• [Saved data entries]

= = = = =

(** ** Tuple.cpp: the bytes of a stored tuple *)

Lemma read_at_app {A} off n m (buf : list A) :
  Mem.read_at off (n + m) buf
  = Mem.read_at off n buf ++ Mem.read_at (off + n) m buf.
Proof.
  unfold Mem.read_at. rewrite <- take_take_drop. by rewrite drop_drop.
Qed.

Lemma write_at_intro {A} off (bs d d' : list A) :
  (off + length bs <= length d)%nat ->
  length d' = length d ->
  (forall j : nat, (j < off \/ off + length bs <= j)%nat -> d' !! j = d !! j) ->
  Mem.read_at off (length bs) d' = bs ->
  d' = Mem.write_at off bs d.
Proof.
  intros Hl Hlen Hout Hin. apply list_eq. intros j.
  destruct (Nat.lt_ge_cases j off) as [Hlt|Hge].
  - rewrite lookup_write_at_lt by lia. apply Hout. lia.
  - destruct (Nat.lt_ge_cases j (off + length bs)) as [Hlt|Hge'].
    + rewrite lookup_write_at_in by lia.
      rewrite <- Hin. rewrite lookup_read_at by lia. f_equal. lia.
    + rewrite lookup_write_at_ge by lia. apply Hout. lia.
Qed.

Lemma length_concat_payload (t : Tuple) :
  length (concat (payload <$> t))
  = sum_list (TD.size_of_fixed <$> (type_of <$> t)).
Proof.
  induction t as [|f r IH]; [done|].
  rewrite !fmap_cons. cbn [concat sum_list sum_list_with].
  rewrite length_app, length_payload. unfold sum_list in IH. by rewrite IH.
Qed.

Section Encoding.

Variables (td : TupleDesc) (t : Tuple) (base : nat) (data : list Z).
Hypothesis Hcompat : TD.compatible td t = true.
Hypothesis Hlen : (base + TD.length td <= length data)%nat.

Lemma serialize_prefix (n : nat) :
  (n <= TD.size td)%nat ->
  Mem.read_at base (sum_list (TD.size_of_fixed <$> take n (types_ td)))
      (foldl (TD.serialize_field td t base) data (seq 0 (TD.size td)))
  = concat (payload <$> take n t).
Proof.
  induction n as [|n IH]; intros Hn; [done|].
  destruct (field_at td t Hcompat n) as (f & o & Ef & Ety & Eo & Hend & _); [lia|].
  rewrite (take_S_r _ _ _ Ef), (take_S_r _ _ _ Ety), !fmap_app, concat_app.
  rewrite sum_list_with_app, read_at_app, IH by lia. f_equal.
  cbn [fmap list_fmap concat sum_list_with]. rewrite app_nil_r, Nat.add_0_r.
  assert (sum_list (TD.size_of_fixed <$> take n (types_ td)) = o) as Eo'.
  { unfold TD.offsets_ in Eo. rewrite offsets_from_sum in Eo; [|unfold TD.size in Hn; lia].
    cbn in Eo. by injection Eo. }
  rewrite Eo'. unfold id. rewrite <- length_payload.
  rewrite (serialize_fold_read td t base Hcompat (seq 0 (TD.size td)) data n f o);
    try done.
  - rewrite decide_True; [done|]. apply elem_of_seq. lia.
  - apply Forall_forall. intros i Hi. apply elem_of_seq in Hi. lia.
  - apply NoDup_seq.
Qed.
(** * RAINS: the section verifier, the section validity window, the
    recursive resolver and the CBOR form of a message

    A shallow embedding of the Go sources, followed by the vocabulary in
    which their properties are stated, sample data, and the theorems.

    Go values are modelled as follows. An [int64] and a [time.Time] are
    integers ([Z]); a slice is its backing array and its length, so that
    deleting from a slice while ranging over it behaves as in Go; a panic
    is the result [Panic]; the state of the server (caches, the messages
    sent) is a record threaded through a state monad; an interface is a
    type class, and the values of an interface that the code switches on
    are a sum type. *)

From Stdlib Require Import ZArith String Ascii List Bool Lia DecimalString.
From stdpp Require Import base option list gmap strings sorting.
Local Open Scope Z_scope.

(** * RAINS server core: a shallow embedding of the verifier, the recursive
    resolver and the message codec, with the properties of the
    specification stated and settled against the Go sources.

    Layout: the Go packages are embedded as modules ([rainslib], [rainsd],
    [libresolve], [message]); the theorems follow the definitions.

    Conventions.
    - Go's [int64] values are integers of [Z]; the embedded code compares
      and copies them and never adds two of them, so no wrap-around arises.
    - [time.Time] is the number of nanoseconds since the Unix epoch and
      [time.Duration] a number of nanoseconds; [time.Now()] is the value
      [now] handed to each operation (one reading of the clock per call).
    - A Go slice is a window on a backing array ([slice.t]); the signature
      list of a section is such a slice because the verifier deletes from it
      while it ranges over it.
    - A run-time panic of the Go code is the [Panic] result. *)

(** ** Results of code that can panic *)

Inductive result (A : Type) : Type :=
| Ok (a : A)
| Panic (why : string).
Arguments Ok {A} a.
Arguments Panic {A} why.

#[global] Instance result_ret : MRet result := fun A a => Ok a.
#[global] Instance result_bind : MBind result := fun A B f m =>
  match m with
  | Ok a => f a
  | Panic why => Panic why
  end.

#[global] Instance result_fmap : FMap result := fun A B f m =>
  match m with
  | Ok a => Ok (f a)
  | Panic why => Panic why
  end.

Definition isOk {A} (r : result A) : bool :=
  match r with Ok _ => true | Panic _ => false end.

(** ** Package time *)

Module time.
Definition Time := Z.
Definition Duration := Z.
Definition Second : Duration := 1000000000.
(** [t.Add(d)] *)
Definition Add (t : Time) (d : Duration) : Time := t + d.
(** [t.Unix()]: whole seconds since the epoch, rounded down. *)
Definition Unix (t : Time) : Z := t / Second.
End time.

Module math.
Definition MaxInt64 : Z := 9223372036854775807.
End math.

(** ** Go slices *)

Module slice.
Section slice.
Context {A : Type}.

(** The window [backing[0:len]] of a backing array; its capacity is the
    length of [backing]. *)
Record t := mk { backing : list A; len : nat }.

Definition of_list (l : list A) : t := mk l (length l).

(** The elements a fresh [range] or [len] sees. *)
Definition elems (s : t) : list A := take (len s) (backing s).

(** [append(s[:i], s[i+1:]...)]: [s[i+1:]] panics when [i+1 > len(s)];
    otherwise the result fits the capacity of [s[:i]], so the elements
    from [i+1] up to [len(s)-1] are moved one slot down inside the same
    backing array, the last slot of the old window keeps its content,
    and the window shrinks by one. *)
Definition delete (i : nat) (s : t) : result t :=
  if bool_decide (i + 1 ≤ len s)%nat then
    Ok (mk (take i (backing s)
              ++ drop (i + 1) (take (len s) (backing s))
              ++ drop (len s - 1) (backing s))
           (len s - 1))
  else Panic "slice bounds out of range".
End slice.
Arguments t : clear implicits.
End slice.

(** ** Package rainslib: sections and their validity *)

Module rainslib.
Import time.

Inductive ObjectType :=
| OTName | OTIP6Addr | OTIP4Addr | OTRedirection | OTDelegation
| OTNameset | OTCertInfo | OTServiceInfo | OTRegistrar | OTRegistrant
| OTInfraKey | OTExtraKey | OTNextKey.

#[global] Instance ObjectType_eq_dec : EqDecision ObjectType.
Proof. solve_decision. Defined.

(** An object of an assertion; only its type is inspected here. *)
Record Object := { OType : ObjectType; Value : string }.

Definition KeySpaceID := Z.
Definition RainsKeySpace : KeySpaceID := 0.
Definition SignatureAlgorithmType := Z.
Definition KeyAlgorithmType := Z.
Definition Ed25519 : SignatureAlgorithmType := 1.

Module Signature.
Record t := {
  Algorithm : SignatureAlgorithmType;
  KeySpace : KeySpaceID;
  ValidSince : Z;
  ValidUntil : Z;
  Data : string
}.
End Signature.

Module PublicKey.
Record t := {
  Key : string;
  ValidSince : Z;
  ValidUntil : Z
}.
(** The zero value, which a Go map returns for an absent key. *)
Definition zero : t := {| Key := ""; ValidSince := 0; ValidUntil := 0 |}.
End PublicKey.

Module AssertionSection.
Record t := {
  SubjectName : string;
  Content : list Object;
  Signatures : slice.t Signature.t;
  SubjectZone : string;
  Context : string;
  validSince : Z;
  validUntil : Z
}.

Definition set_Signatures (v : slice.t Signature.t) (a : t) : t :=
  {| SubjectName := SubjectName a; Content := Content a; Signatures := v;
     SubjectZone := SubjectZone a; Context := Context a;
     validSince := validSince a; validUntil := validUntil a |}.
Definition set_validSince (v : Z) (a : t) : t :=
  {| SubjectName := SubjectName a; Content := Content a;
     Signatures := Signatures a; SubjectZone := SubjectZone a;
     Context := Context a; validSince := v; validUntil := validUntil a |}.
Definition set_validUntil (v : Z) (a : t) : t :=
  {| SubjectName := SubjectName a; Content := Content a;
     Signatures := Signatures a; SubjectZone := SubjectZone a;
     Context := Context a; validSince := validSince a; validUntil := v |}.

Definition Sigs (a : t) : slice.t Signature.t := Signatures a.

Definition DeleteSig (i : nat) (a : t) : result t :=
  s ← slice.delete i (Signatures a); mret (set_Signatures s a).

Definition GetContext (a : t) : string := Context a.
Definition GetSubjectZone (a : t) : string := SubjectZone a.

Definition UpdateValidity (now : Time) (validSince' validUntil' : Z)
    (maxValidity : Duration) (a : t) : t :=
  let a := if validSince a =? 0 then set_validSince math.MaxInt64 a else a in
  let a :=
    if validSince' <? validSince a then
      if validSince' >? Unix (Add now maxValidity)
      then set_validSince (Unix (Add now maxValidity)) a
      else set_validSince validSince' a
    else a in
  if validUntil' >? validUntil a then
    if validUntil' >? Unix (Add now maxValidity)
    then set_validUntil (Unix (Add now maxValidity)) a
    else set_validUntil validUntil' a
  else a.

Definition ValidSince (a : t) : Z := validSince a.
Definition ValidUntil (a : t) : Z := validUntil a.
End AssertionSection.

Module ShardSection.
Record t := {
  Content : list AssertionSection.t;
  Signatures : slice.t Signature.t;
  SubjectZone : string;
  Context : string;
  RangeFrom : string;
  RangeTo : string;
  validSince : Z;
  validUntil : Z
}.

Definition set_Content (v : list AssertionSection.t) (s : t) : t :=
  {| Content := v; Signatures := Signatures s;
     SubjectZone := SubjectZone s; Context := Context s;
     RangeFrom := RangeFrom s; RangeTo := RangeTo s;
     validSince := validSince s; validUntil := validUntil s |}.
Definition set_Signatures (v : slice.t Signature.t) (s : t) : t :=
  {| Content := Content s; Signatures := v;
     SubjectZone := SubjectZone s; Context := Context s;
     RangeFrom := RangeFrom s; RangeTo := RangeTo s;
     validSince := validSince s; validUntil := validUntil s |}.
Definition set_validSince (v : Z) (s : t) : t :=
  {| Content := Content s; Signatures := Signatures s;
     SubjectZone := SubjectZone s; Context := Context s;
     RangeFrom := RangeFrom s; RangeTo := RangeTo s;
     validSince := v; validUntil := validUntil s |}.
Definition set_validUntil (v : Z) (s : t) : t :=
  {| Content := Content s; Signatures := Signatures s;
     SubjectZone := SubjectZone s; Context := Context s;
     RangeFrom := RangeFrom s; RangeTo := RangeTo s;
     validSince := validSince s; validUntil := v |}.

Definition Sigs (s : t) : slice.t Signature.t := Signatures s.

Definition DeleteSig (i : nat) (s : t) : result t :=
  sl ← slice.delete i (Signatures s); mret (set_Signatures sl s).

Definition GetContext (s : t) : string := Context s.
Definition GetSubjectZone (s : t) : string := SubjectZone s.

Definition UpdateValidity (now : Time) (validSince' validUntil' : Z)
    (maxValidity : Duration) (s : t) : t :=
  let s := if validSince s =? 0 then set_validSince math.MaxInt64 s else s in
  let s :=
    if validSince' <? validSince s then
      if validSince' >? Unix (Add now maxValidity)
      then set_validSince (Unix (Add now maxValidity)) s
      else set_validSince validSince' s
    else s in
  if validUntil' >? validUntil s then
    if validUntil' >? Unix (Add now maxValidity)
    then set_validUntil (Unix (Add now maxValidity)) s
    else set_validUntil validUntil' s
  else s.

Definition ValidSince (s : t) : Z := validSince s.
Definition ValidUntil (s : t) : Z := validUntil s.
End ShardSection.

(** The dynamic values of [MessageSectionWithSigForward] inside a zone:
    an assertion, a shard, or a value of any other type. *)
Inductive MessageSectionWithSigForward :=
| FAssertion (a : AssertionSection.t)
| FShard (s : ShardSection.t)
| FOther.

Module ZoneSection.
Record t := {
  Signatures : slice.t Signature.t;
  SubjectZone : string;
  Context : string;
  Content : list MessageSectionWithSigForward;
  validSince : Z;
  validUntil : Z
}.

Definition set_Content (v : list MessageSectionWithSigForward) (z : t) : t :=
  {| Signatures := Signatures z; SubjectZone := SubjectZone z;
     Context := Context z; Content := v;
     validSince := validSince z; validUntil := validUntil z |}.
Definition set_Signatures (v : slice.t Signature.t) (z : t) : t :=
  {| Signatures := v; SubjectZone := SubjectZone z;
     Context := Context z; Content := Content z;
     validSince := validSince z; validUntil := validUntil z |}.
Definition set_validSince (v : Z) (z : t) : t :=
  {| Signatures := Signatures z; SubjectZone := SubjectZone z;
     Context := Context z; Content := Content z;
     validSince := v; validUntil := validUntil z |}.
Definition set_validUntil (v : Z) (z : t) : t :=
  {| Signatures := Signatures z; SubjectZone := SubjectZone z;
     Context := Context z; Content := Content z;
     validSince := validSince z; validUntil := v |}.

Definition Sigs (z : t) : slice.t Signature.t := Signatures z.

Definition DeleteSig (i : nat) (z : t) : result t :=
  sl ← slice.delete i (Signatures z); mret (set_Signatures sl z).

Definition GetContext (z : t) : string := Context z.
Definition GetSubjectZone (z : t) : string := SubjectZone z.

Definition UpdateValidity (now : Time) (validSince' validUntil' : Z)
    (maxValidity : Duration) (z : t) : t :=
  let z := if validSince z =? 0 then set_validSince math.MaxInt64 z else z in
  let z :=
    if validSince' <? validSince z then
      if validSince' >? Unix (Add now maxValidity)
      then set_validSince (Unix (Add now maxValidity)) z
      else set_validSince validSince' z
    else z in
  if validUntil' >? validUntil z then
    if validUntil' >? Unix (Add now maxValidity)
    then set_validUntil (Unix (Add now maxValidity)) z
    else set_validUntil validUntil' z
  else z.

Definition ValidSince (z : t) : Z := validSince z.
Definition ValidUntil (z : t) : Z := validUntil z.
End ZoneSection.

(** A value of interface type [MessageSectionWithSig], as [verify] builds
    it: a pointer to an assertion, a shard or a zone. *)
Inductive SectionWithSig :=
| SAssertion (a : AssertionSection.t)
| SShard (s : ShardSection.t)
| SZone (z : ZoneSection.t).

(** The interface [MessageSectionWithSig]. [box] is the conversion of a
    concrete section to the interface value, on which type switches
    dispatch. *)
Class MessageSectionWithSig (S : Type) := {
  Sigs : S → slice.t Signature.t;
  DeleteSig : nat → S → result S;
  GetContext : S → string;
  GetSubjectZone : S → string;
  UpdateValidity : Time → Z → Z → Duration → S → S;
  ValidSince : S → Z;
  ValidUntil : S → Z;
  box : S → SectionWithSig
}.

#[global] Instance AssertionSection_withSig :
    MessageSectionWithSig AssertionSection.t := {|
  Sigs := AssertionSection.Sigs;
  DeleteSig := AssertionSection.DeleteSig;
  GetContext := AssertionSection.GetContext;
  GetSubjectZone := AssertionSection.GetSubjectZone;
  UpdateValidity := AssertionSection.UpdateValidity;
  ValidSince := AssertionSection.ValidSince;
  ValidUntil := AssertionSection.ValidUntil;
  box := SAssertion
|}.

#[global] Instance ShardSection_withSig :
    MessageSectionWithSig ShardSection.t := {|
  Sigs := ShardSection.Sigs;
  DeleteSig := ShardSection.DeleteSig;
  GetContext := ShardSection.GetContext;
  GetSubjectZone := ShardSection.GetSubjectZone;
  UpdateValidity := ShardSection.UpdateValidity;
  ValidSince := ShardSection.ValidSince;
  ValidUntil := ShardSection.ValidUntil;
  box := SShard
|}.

= = = = =

• [Assigned task] For each line above that includes "Import", copy the line.

• [Task output]
From Stdlib Require Import ZArith String Ascii List Bool Lia DecimalString.
From stdpp Require Import base option list gmap strings sorting.
Import time.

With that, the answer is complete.